On April 13, 2022, Guerra was designated for assignment by the Padres following the waiver claim of Kyle Tyler. He had allowed four runs in 2 innings pitched two days prior against the Arizona Diamondbacks, his only appearance for the Padres in 2022.

===Tampa Bay Rays===
On April 16, 2022, the Padres traded Guerra to the Tampa Bay Rays for cash. He pitched to an 8.44 ERA across six appearances for the Rays before he was designated for assignment on May 1. On May 6, Guerra cleared waivers and was outrighted to the Durham Bulls. He was promoted back to the active roster on June 30. Guerra was returned to Triple-A on July 4. He had his contract selected once more on September 12. On November 15, Guerra was designated for assignment.

===Milwaukee Brewers===
On November 18, 2022, the Rays traded Guerra to the Milwaukee Brewers for a player to be named later. He made 8 appearances for Milwaukee in 2023, struggling to an 8.64 ERA with 5 strikeouts in 8 1/3 innings pitched. On April 24, 2023, Guerra was designated for assignment by Milwaukee following the promotion of Alex Claudio.

===Tampa Bay Rays (second stint)===
On April 29, 2023, Guerra was traded back to the Tampa Bay Rays for cash. In 6 appearances for the Rays, Guerra surrendered 2 runs across 5 innings pitched (3.60 ERA), walking 9 and striking out 4. On May 14, Guerra was designated for assignment. He cleared waivers and was sent outright to the Triple-A Durham Bulls on May 17. On July 8, the Rays selected Guerra back to the major league roster. In 3 games for Tampa Bay, he allowed three earned runs on three hits and four walks. On July 19, Guerra was again designated for assignment. On October 9, Guerra elected free agency.

===Hanshin Tigers===
On November 18, 2023, Guerra signed with the Hanshin Tigers of Nippon Professional Baseball (NPB). He made 59 appearances for the Tigers in 2024, compiling a 1-4 record and 1.55 ERA with 48 strikeouts and 14 saves over 58 innings of work.

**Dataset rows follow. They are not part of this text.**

Definition exec_endif (l : line) : ST state flow :=
  s ← gets id;
  _ ← select_if (match ifEntry s with
                 | Some j => search_if (λ e, endifPosition e =? stringStartPtr s) j (drop j (ifs s))
                 | None => None
                 end);
  assert_if false;;
  mret (true, l).

Definition exec_goto (labels : list labelEntry) (i : nat) (l : line) : ST state flow :=
  a1 ← arg 1;
  if (i =? 0)%nat && exist a1 then
    match labels, text a1 with
    | [], _ => mret (true, l)
    | _, None => ub
    | _, Some t =>
        match List.find (λ x, bool_decide (lname x = t)) labels with
        | Some x => jump (stringPos x);; mret (true, l)
        | None => mret (true, l)
        end
    end
  else mret (true, l).

Definition load (v : Z) (l : line) : flow := (true, mkLine v true (arithOpInLine l)).

Definition exec_var (i : nat) (l : line) : ST state flow :=
  a1 ← arg 1;
  a3 ← arg 3;
  if (i =? 0)%nat && exist a1 then
    match text a1 with
    | None => ub
    | Some t =>
        modify (λ s, set_vars (variableFunction t (if exist a3 then value a3 else 0) false
                                                (variables s)).2 s);;
        mret (true, l)
    end
  else mret (false, l).

(** The first pressed button of the six, or the last reading. *)
Fixpoint cycle_buttons (read : Z → Z) (n : nat) (b : Z) : Z :=
  match n with
  | O => 0
  | S n' => let r := read b in
            if negb (r =? 0) then r else match n' with O => r | _ => cycle_buttons read n' (b + 1) end
  end.

Definition exec_xpad (inp : inputs) (l : line) : ST state flow :=
  a0 ← arg 0;
  a1 ← arg 1;
  a3 ← arg 3;
  mret (if (type a0 =? ARGTYPE_VARIABLE) && exist a1 then
          load (if negb (exist a3) then cycle_buttons (XPADRead inp) 6 (TRIGGER_XPAD_KEY_A + 1)
                else if (type a3 =? ARGTYPE_VARIABLE) && (TRIGGER_XPAD_KEY_A + 1 <=? value a3) &&
                        (value a3 <=? TRIGGER_XPAD_KEY_WHITE + 1)
                then XPADRead inp (value a3) else 0) l
        else (true, l)).

(** A function of one number. *)
Definition exec_unary (mk : Z → effect) (l : line) : ST state flow :=
  a1 ← arg 1;
  (if exist a1 && is_number a1 then emit (mk (value a1)) else mret tt);;
  mret (true, l).

Definition exec_gpi (inp : inputs) (l : line) : ST state flow :=
  a0 ← arg 0;
  a3 ← arg 3;
  mret (if (type a0 =? ARGTYPE_VARIABLE) && exist a3
        then load (gpiFunction inp (u8 (value a3))) l else (true, l)).

Definition exec_gpo (l : line) : ST state flow :=
  a1 ← arg 1;
  a2 ← arg 2;
  (if exist a1 && exist a2 then emit (gpoFunction (u8 (value a1)) (u8 (value a2))) else mret tt);;
  mret (true, l).

Definition exec_led (l : line) : ST state flow :=
  a1 ← arg 1;
  match (if exist a1 then text a1 else None) with
  | Some t => emit (ledFunction t);; mret (true, l)
  | None => mret (true, l)
  end.

Definition exec_lcdw (inp : inputs) (l : line) : ST state flow :=
  a1 ← arg 1;
  a2 ← arg 2;
  a3 ← arg 3;
  match (if exist a1 && exist a2 && (type a2 =? ARGTYPE_STRING) then text a2 else None) with
  | Some t =>
      emit (lcdPrintFunction (u8 (value a1)) t
              (u8 (if exist a3 && is_number a3 then value a3 else LineSize inp)));;
      mret (true, l)
  | None => mret (true, l)
  end.

Definition exec_spir (inp : inputs) (l : line) : ST state flow :=
  a0 ← arg 0;
  a1 ← arg 1;
  mret (if (type a0 =? ARGTYPE_VARIABLE) && exist a1 then load (SPIRead inp) l else (true, l)).

(** The [switch] on the function number. *)
Definition exec_function (inp : inputs) (labels : list labelEntry) (i : nat) (fn : Z) (l : line)
    : ST state flow :=
  match fn with
  | 0 => exec_if i l
  | 1 => exec_else l
  | 2 => exec_endif l
  | 3 => exec_goto labels i l
  | 4 => exec_gpi inp l
  | 5 => exec_gpo l
  | 6 => exec_unary waitFunction l
  | 7 => exec_unary bootFunction l
  | 8 => exec_unary (λ v, fanFunction (u8 v)) l
  | 9 => exec_led l
  | 10 => exec_lcdw inp l
  | 11 => exec_unary (λ v, lcdClearLineFunction (u8 v)) l
  | 12 => emit lcdResetFunction;; mret (true, l)
  | 13 => exec_unary (λ v, lcdBacklightFunction (u8 v)) l
  | 14 => exec_unary (λ v, lcdPowerFunction (u8 v)) l
  | 15 => exec_var i l
  | 16 => exec_spir inp l
  | 17 => exec_unary (λ v, SPIWrite (u8 v)) l
  | 18 => exec_xpad inp l
  | _ => mret (false, l)
  end.

(** The variable on the left of an assignment. *)
Definition exec_assign (a : argument) (l : line) : ST state flow :=
  a1 ← arg 1;
  if accumulatorInUse l && (type a1 =? ARGTYPE_OPERATOR) && (value a1 =? OPTYPE_EQ) then
    match text a with
    | None => ub
    | Some t =>
        modify (λ s, set_args (alter (λ a, mkArg (exist a) (type a) (arithAccumulator l) (text a)) 0%nat
                                     (argumentList s)) s);;
        ok ← gets (λ s, (updateVariable t (arithAccumulator l) (variables s)).1);
        modify (λ s, set_vars (updateVariable t (arithAccumulator l) (variables s)).2 s);;
        mret (ok, l)
    end
  else mret (true, l).

Definition accumulate (arith : Z → Z → Z → outcome Z) (v : Z) (l : line) : ST state flow :=
  if accumulatorInUse l then
    r ← liftO (arith (arithOpInLine l) v (arithAccumulator l));
    mret (true, mkLine r true (arithOpInLine l))
  else mret (load v l).

Definition exec_arg (inp : inputs) (labels : list labelEntry) (i : nat) (l : line) : ST state flow :=
  a ← arg i;
  if negb (exist a) then mret (true, l)
  else if type a =? ARGTYPE_FUNCTION then exec_function inp labels i (value a) l
  else if type a =? ARGTYPE_VARIABLE then
    if (i =? 0)%nat then exec_assign a l else accumulate arith_variable (value a) l
  else if type a =? ARGTYPE_OPERATOR then
    mret (true, mkLine (arithAccumulator l) (accumulatorInUse l) (value a))
  else if type a =? ARGTYPE_NUMERIC then accumulate arith_numeric (value a) l
  else mret (true, l).

(** [for(i = 4; i >= 0; i--)]. *)
Fixpoint exec_args (inp : inputs) (labels : list labelEntry) (n : nat) (l : line) : ST state bool :=
  match n with
  | O => mret true
  | S i =>
      '(go, l) ← exec_arg inp labels i l;
      if (go : bool) then exec_args inp labels i l else mret false
  end.

(** ** One line of the file *)

(** The cleanup from the last line. *)
Definition forget (a : argument) : argument :=
  mkArg false (type a) (value a) (if type a =? ARGTYPE_STRING then None else text a).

Guerra made six appearances for Hanshin during the 2025 campaign, but struggled to an 0-1 record and 13.50 ERA with four strikeouts across 4 2/3 innings pitched. He became a free agent following the season.

===Atlanta Braves===
On January 2, 2026, Guerra signed a minor league contract with the Atlanta Braves. In 16 games for the Triple-A Gwinnett Stripers, he logged a 5.68 ERA and 17 strikeouts across 25 1/3 innings pitched. Guerra was released by the Braves on June 11.

===Chicago White Sox===
On June 13, 2026, Guerra signed a minor league contract with the Chicago White Sox. He made 10 appearances for the Triple–A Charlotte Knights, posting an 0–2 record and 3.09 ERA with 16 strikeouts and two saves across 11 2/3 innings pitched. Guerra was released by the White Sox organization on August 8.

==International career==
On August 13, 2022, Guerra was to the Panama national baseball team roster for the 2023 World Baseball Classic qualifiers, played at Estadio Nacional Rod Carew in Panama City. He pitched for Panama in the 2023 World Baseball Classic, earning a save and not allowing a run in 2 appearances.